Would you copy each line of the records that includes the word "server"?

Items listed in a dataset
▼

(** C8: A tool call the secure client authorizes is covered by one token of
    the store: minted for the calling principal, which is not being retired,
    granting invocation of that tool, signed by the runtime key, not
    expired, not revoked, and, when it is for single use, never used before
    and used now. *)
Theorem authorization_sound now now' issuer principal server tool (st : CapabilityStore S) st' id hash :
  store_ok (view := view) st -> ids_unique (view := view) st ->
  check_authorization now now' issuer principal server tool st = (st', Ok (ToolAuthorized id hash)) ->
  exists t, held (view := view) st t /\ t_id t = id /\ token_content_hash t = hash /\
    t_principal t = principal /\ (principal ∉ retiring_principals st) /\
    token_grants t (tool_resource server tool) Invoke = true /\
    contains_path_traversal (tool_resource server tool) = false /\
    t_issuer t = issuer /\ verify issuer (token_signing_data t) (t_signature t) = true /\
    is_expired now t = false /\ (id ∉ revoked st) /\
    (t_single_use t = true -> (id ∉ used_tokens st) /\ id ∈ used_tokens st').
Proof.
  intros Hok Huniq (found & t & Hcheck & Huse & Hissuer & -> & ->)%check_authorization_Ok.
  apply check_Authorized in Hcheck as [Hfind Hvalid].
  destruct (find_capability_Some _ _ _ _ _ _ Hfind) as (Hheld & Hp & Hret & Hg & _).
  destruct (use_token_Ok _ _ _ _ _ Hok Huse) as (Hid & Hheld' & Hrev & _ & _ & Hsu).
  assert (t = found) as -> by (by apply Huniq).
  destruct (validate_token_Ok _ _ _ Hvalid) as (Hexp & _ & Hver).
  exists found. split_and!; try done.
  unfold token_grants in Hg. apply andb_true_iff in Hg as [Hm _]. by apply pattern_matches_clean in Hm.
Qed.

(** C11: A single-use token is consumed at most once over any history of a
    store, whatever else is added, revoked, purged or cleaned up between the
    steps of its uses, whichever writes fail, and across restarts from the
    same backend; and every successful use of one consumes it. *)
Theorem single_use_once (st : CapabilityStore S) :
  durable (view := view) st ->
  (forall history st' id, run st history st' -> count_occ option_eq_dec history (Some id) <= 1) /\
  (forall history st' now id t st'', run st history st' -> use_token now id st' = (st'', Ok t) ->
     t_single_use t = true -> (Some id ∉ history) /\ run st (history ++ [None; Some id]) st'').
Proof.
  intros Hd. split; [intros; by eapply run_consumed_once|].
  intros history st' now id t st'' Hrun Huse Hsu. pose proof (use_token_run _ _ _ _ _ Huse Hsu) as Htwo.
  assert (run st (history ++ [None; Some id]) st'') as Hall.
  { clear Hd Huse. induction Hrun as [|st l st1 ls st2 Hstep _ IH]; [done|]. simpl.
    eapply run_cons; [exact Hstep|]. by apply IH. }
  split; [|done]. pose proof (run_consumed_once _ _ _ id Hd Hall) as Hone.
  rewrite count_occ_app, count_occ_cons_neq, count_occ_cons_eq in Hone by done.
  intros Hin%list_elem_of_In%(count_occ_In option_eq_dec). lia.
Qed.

▲

Reply to the exercise:
Theorem authorization_sound now now' issuer principal server tool (st : CapabilityStore S) st' id hash :
  check_authorization now now' issuer principal server tool st = (st', Ok (ToolAuthorized id hash)) ->
    token_grants t (tool_resource server tool) Invoke = true /\
    contains_path_traversal (tool_resource server tool) = false /\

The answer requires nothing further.